For the right conditions, yes — custom orthotics are among the most cost-effective interventions in podiatry. They’re most effective for: plantar fasciitis, flat feet with secondary knee/back pain, leg length discrepancy, metatarsalgia, posterior tibial tendon dysfunction, and diabetic foot pressure management. Quality OTC orthotics ($35–60) resolve symptoms for 60% of patients with mild-to-moderate conditions. Custom orthotics are appropriate when OTC options have failed or when the biomechanical problem is complex. We cast custom orthotics in-office.

How do I choose the right running shoes?

Start with your foot type (flat, neutral, high arch) and running pattern (overpronator, neutral, supinator). Flat feet and overpronators do best in stability or motion-control shoes. Neutral feet do well in neutral-cushioned shoes. High arches need maximum cushioning with flexible soles. Always buy running shoes at the end of the day (foot swelling peaks then), get properly fitted by a specialist, and replace every 300–500 miles. If you’ve been injured repeatedly, a gait analysis can identify the mechanical flaw driving your injury pattern.

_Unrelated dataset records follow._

(** * dem2bvh: camera track extraction, resampling and BVH output

    A shallow embedding of [demo_analysis.py] and the properties of its
    resampling pipeline.

    Numbers.  The program computes on Python floats and NumPy [float64]
    arrays.  They are embedded as exact rationals ([Q]): comparisons,
    branches, indices and lengths are those of the code, while rounding,
    infinities, NaN and the sign of zero are not represented.  Where the
    code would leave the finite numbers (NumPy dividing by zero without
    raising) the embedding stops with [NonFinite].

    Objects.  The functions are embedded twice: on values (arrays as lists,
    an in-place update as a new list bound to the same name), which is what
    the functional properties are stated on, and in module [Heap] on a store
    of objects with array views, which is what the absence of mutation is
    stated on.  [resample_positions_refines] and
    [interpolate_angles_refines] relate the two. *)

From Stdlib Require Import String Ascii DecimalString.
From Stdlib Require Import QArith Qabs Qround Qpower ZArith List Bool Lia Lqa.
Import ListNotations.

Open Scope Q_scope.

(** ** Python exceptions *)

Inductive exn : Set :=
| IndexError
| ValueError
| ZeroDivisionError
| AttributeError
| TypeError
| OverflowError
| NonFinite.   (* not an exception: the float result would be inf or nan *)

Inductive result (A : Type) : Type :=
| Ok (a : A)
| Raise (e : exn).

Arguments Ok {A} a.
Arguments Raise {A} e.

Definition bind {A B : Type} (m : result A) (k : A -> result B) : result B :=
  match m with
  | Ok a => k a
  | Raise e => Raise e
  end.

Notation "x <- m ;; k" := (bind m (fun x => k))
  (at level 61, m at next level, right associativity).

(** [for b in l: a = f(a, b)], stopping at the first exception. *)
Fixpoint for_each {A B : Type} (l : list B) (f : A -> B -> result A) (a : A)
  : result A :=
  match l with
  | [] => Ok a
  | b :: l' => a' <- f a b ;; for_each l' f a'
  end.

(** ** Scalars *)

Definition Qltb (a b : Q) : bool := negb (Qle_bool b a).

(** Python's [a / b] on numbers. *)
Definition py_div (a b : Q) : result Q :=
  if Qeq_bool b 0 then Raise ZeroDivisionError else Ok (a / b).

(** [a % m] for a positive modulus: the remainder of floored division. *)
Definition py_mod (a m : Q) : Q := a - inject_Z (Qfloor (a / m)) * m.

Definition Q_of_nat (n : nat) : Q := inject_Z (Z.of_nat n).

(** ** NumPy, as far as the program uses it *)

Module np.

(** [np.arange(n)] *)
Definition arange_n (n : nat) : list Q := map Q_of_nat (seq 0 n).

(** [np.arange(start, stop, step)]: [ceil((stop - start) / step)] elements
    (none when that is negative), the k-th being [start + k * step]. *)
Definition arange_len (start stop step : Q) : nat :=
  Z.to_nat (Qceiling ((stop - start) / step)).

Definition arange (start stop step : Q) : result (list Q) :=
  if Qeq_bool step 0 then Raise NonFinite
  else Ok (map (fun k => start + Q_of_nat k * step)
               (seq 0 (arange_len start stop step))).

(** [arr / c] for an array and a Python scalar: NumPy divides element by
    element and does not raise; a zero divisor yields inf and nan. *)
Definition divide (arr : list Q) (c : Q) : result (list Q) :=
  match arr with
  | [] => Ok []
  | _ => if Qeq_bool c 0 then Raise NonFinite
         else Ok (map (fun a => a / c) arr)
  end.

(** [arr[-1]] *)
Definition last_item (arr : list Q) : result Q :=
  match arr with
  | [] => Raise IndexError
  | _ => Ok (nth (length arr - 1) arr 0)
  end.

(** [np.array(rows)] for a list of number sequences: the rows must have one
    length.  The empty list gives an empty one-dimensional array. *)
Definition same_width (rows : list (list Q)) : bool :=
  match rows with
  | [] => true
  | r :: rows' => forallb (fun r' => Nat.eqb (length r') (length r)) rows'
  end.

Definition array (rows : list (list Q)) : result (list (list Q)) :=
  if same_width rows then Ok rows else Raise ValueError.

(** [m[:, i]] *)
Definition column (m : list (list Q)) (i : nat) : result (list Q) :=
  match m with
  | [] => Raise IndexError
  | r :: _ => if Nat.ltb i (length r) then Ok (map (fun r' => nth i r' 0) m)
              else Raise IndexError
  end.

(** [np.zeros((n, w))] *)
Definition zeros (n w : nat) : list (list Q) := repeat (repeat 0 w) n.

Definition set_nth (i : nat) (v : Q) (r : list Q) : list Q :=
  firstn i r ++ v :: skipn (S i) r.

Fixpoint set_column_rows (m : list (list Q)) (i : nat) (v : list Q)
  : list (list Q) :=
  match m, v with
  | r :: m', x :: v' => set_nth i x r :: set_column_rows m' i v'
  | _, _ => m
  end.

(** [m[:, i] = v] for a column [i] of [m]: [v] has one value per row, or a
    single value that is broadcast. *)
Definition set_column (m : list (list Q)) (i : nat) (v : list Q)
  : result (list (list Q)) :=
  if Nat.eqb (length v) (length m) then Ok (set_column_rows m i v)
  else match v with
       | [x] => Ok (set_column_rows m i (repeat x (length m)))
       | _ => Raise ValueError
       end.

(** [arr[i:] += c], written as the new content of the array. *)
Definition slice_iadd (i : nat) (c : Q) (arr : list Q) : list Q :=
  firstn i arr ++ map (fun a => a + c) (skipn i arr).

(** [arr[i:] -= c] *)
Definition slice_isub (i : nat) (c : Q) (arr : list Q) : list Q :=
  firstn i arr ++ map (fun a => a - c) (skipn i arr).

(** [arr % m] *)
Definition remainder (arr : list Q) (m : Q) : list Q :=
  map (fun a => py_mod a m) arr.

(** *** [np.interp]

    The index search of the compiled interpolation: [len] above the last
    sample point, [-1] below the first, otherwise one less than the first
    index from 1 on whose sample point is greater than the key.  (NumPy
    bisects long arrays; on increasing sample points, which [np.interp]
    requires, that finds the same index.) *)
Fixpoint linear_search (key : Q) (arr : list Q) (i : nat) : nat :=
  match arr with
  | [] => i
  | a :: arr' => if Qle_bool a key then linear_search key arr' (S i) else i
  end.

Definition binary_search_with_guess (key : Q) (arr : list Q) : Z :=
  let len := length arr in
  if Qltb (nth (len - 1) arr 0) key then Z.of_nat len
  else if Qltb key (nth 0 arr 0) then (-1)%Z
  else (Z.of_nat (linear_search key (skipn 1 arr) 1) - 1)%Z.

Definition interp_at (xp fp : list Q) (x_val : Q) : result Q :=
  let lenxp := length xp in
  let lval := nth 0 fp 0 in
  let rval := nth (lenxp - 1) fp 0 in
  if Nat.eqb lenxp 1 then
    Ok (if Qltb x_val (nth 0 xp 0) then lval
        else if Qltb (nth 0 xp 0) x_val then rval
        else nth 0 fp 0)
  else
    let j := binary_search_with_guess x_val xp in
    if Z.eqb j (-1) then Ok lval
    else if Z.eqb j (Z.of_nat lenxp) then Ok rval
    else
      let j := Z.to_nat j in
      if Nat.eqb j (lenxp - 1) then Ok (nth j fp 0)
      else if Qeq_bool (nth j xp 0) x_val then Ok (nth j fp 0)
      else if Qeq_bool (nth (j + 1) xp 0 - nth j xp 0) 0 then Raise NonFinite
      else
        let slope :=
          (nth (j + 1) fp 0 - nth j fp 0) / (nth (j + 1) xp 0 - nth j xp 0) in
        Ok (slope * (x_val - nth j xp 0) + nth j fp 0).

Fixpoint map_result {A B : Type} (f : A -> result B) (l : list A)
  : result (list B) :=
  match l with
  | [] => Ok []
  | a :: l' => b <- f a ;; bs <- map_result f l' ;; Ok (b :: bs)
  end.

Definition interp (x xp fp : list Q) : result (list Q) :=
  match xp with
  | [] => Raise ValueError
  | _ => if Nat.eqb (length fp) (length xp) then map_result (interp_at xp fp) x
         else Raise ValueError
  end.

End np.

(** ** [interpolate_angles] *)

(** One pass of the loop body at index [i], on the current content of
    [angles]. *)
Definition unwrap_step (angles : list Q) (i : nat) : list Q :=
  let diff := nth i angles 0 - nth (i - 1) angles 0 in
  if Qltb 180 (Qabs diff) then
    if Qltb 0 diff then np.slice_isub i 360 angles
    else np.slice_iadd i 360 angles
  else angles.

(** [for i in range(1, len(angles)): ...] *)
Definition unwrap (angles : list Q) : list Q :=
  fold_left unwrap_step (seq 1 (length angles - 1)) angles.

Definition interpolate_angles (times angles target_times : list Q)
  : result (list Q) :=
  let angles := unwrap angles in
  v <- np.interp target_times times angles ;;
  Ok (np.remainder v 360).

(** ** [resample_positions] *)

Definition resample_positions (positions : list (list Q))
    (source_fps target_fps : Q) : result (list (list Q)) :=
  if Qeq_bool source_fps target_fps then Ok positions
  else
    pos_array <- np.array positions ;;
    original_times <- np.divide (np.arange_n (length positions)) source_fps ;;
    stop <- np.last_item original_times ;;
    step <- py_div 1 target_fps ;;
    target_times <- np.arange 0 stop step ;;
    let resampled := np.zeros (length target_times) 6 in
    resampled <-
      for_each [0; 1; 2]%nat
        (fun resampled i =>
           col <- np.column pos_array i ;;
           v <- np.interp target_times original_times col ;;
           np.set_column resampled i v)
        resampled ;;
    resampled <-
      for_each [3; 4; 5]%nat
        (fun resampled i =>
           col <- np.column pos_array i ;;
           v <- interpolate_angles original_times col target_times ;;
           np.set_column resampled i v)
        resampled ;;
    Ok resampled.

(** ** The parsed demo

    What [parse_demo] hands over: directories with a name, a frame count, a
    recorded time and frame records.  A frame record may or may not have a
    [client_data] attribute, and that may or may not carry a position and a
    rotation. *)

Module Demo.

Record vec3 : Set := { x : Q; y : Q; z : Q }.
Record angles : Set := { roll : Q; pitch : Q; yaw : Q }.

Record client_data_t : Set := {
  position : option vec3;
  rotation : option angles
}.

Record macro : Set := { client_data : option client_data_t }.

Record directory : Set := {
  name : string;
  frames : Z;
  time : Q;
  macros : list macro
}.

Record t : Set := { directories : list directory }.

End Demo.

(** Attribute access on an object that may lack the attribute. *)
Definition getattr {A B : Type} (field : A -> option B) (o : A) : result B :=
  match field o with
  | Some b => Ok b
  | None => Raise AttributeError
  end.

(** ** [analyze_demo]: extraction *)

(** The body of the [try] for one frame record; the result is [positions]
    after it. *)
Definition try_macro (positions : list (list Q)) (macro : Demo.macro)
  : result (list (list Q)) :=
  match Demo.client_data macro with
  | Some client_data =>
      pos <- getattr Demo.position client_data ;;
      rot <- getattr Demo.rotation client_data ;;
      Ok (positions ++
          [[- Demo.y pos; Demo.z pos + 16; - Demo.x pos;
            - Demo.roll rot; - Demo.pitch rot; Demo.yaw rot]])
  | None => Ok positions
  end.

(** [try: ... except: continue] *)
Definition macro_step (positions : list (list Q)) (macro : Demo.macro)
  : list (list Q) :=
  match try_macro positions macro with
  | Ok positions' => positions'
  | Raise _ => positions
  end.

What is the difference between a sprain and a fracture?

A sprain is a ligament injury (the tissue connecting bones); a fracture is a break in the bone itself. Both can occur with the same trauma (ankle roll, fall). The old test — ‘if you can walk, it’s not broken’ — is wrong; many fractures are initially weight-bearable. Key differences: a fracture typically produces localized bone tenderness along the bone itself, while a sprain is tender over the ligament. X-ray is the standard to differentiate. High-grade sprains without proper treatment can be as disabling as fractures.

How do I prevent foot and ankle injuries?

The four most impactful prevention strategies: (1) Supportive, appropriately fitted footwear for your foot type and activity. (2) Gradual activity progression — the 10% rule (never increase weekly mileage or intensity by more than 10%). (3) Regular calf and ankle mobility work. (4) Strengthening the posterior tibial tendon, peroneals, and intrinsic foot muscles. Most overuse injuries are preventable; most acute injuries are not — but ankle sprain recurrence (60–70% without rehab) is prevented by balance and proprioception training.